Hierarchies and transforms

Ambient supports hierarchies of entities using the parent and children components. The user only specifies the parent component, the children are automatically derived from the existing parents. As an example, the following entities in the ECS

entity a:
entity b:
  - parent: a
entity c:
  - parent: a

will produce the hierarchy:

entity a
    entity b
    entity c

The entity::add_child and entity::remove_child functions can be used to add and remove children from a parent.

When using the model_from_url or prefab_from_url components, the entire model sub-tree will be spawned in, with the root of the sub-tree being added as a child to the entity with the component. Each entity in the sub-tree will be part of the hierarchy using their own parent and children components.

Transforms in hierarchies

Hierarchies are common to use for transforms where a root entity is moved around and all its children should move with it. To apply transforms to a hierarchy, local_to_parent must be used:

entity a:
  - local_to_world: Mat4(..)
entity b:
  - parent: a
  - local_to_parent: Mat4(..)
  - local_to_world: Mat4(..)

In this case, b.local_to_world will be calculated as a.local_to_world * b.local_to_parent.
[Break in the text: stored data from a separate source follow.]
Lemma real_time_counts_exact_witness :
  options_fit one_publisher /\ Z.of_nat 2 <= max_subscribers one_publisher /\
  (forall r, required_size_bytes GNUC 192 one_publisher = Ok r -> r <= 4096) /\ zlen demo_schedule < 2 ^ 60 /\
  exists y, start GNUC (fun _ => this_process 42 7) 192 4096 one_publisher 2 = Ok (Expected y) /\
    forall r, c_run demo_schedule (c_start y) = Some r ->
      (existsb is_read demo_schedule = true /\ r = Throw bad_optional_access) \/
      exists c, r = Ok c /\
        (forall i x, zlookup (sg_slots (rc_segment c)) i = Some x ->
          rm_refs x = handles (rc_pubs c) (rc_subs c) i /\ forall v, rm_value x = Some v -> v ∈ rc_log c) /\
        (forall j s v, rc_subs c !! j = Some s -> Value v ∈ st_got s -> v ∈ rc_log c).
Proof.
  assert (options_fit one_publisher) as Hfit by (unfold options_fit; simpl; lia).
  assert (forall r, required_size_bytes GNUC 192 one_publisher = Ok r -> r <= 4096) as Hreq.
  { intros r Hr. vm_compute in Hr. injection Hr as <-. lia. }
  split; [exact Hfit|]. split; [simpl; lia|]. split; [exact Hreq|]. split; [vm_compute; reflexivity|].
  apply (real_time_counts_exact GNUC (fun _ => this_process 42 7) 192 4096 one_publisher 2 demo_schedule); [exact Hfit|simpl; lia|exact Hreq|vm_compute; reflexivity].
Defined.
(** * Construction *)

(* @source include/ipcpp/stl/allocator.h 139-146 pool_allocator::pool_allocator(addr,size) *)
Definition pool_construct (size : Z) : pool :=
  {| ph_size := size; ph_list_head := 0; ph_locked := false;
     ph_nodes := {[ 0 := {| nd_size := u64 (u64 (size - header_bytes) - node_bytes);
                            nd_next := invalid_offset; nd_prev := invalid_offset; nd_free := true |} ]} |}.

(** The address of the process-wide allocator and the pools in memory. *)
Record factory : Type := {
  fa_singleton : Z;
  fa_memory : gmap Z pool
}.

(** The first call constructs the static allocator object over [addr]; later calls
    only move the singleton's address. *)
(* @source include/ipcpp/stl/allocator.h 89-92 pool_allocator::initialize_factory(addr,size) *)
Definition initialize_factory (first : bool) (addr size : Z) (f : factory) : factory :=
  {| fa_singleton := addr;
     fa_memory := if first then <[addr := pool_construct size]> (fa_memory f) else fa_memory f |}.

(* @source include/ipcpp/stl/allocator.h 103-103 pool_allocator::initialize_factory(addr) *)
Definition attach_factory (addr : Z) (f : factory) : factory :=
  {| fa_singleton := addr; fa_memory := fa_memory f |}.

(* @source include/ipcpp/stl/allocator.h 105-105 pool_allocator::factory_initialized *)
Definition factory_initialized (f : factory) : bool := negb (fa_singleton f =? 0).

(* @source include/ipcpp/stl/allocator.h 117-123 pool_allocator::get_singleton *)
Definition get_singleton (f : factory) : outcome pool :=
  if fa_singleton f =? 0 then Throw runtime_error else must (fa_memory f !! fa_singleton f).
local_to_world and local_to_parent are the only matrices necessary here. However, it is often more convenient to work with translation, rotation and scale components:

entity a:
  - local_to_world: Mat4(..)
  - translation: vec3(5., 2., 9.)
  - rotation: quat(..)
  - scale: vec3(0.5, 0.5, 1.)
entity b:
  - parent: a
  - local_to_parent: Mat4(..)
  - local_to_world: Mat4(..)
  - translation: vec3(-2., 0., 0.)
  - rotation: quat(..)
  - scale: vec3(1., 2., 1.)

In this case, the local_to_world and local_to_parent will automatically be recalculated from translation, rotation and scale whenever they change; the following computations will happen in this order:


#![allow(unused)]
fn main() {
a.local_to_world = mat4_from(a.scale, a.rotation, a.translation);
b.local_to_parent = mat4_from(b.scale, b.rotation, b.translation);
b.local_to_world = a.local_to_world * b.local_to_parent;
}

Mesh transforms

The above will let you express any transform hierarchy, but to reduce the number of entities, you can also use mesh_to_local and mesh_to_world. When mesh_to_world exists, it replaces local_to_world as the “final” transform for the renderered mesh. It’s calculated as follows:

entity a:
    - local_to_world: Mat4(..)
    - mesh_to_local: Mat4(..)
    - mesh_to_world: Mat4(..)

#![allow(unused)]
fn main() {
mesh_to_world = local_to_world * mesh_to_local
}

This also means that you can attach a mesh in the middle of a hierarchy, with an offset. For instance, if you have a bone hierarchy on a character, you can attach an mesh to the upper arm bone, but without mesh_to_local/world it would be rendered at the center of the arm (inside the arm), so by using mesh_to_local/world you can offset it.

Opting out of automatically derived children

If you wish to manage the children component yourself, you can attach an unmanaged_children component to your entity. This stops children from being automatically created, and it’s now up to you to populate the children component to create a valid hierarchy.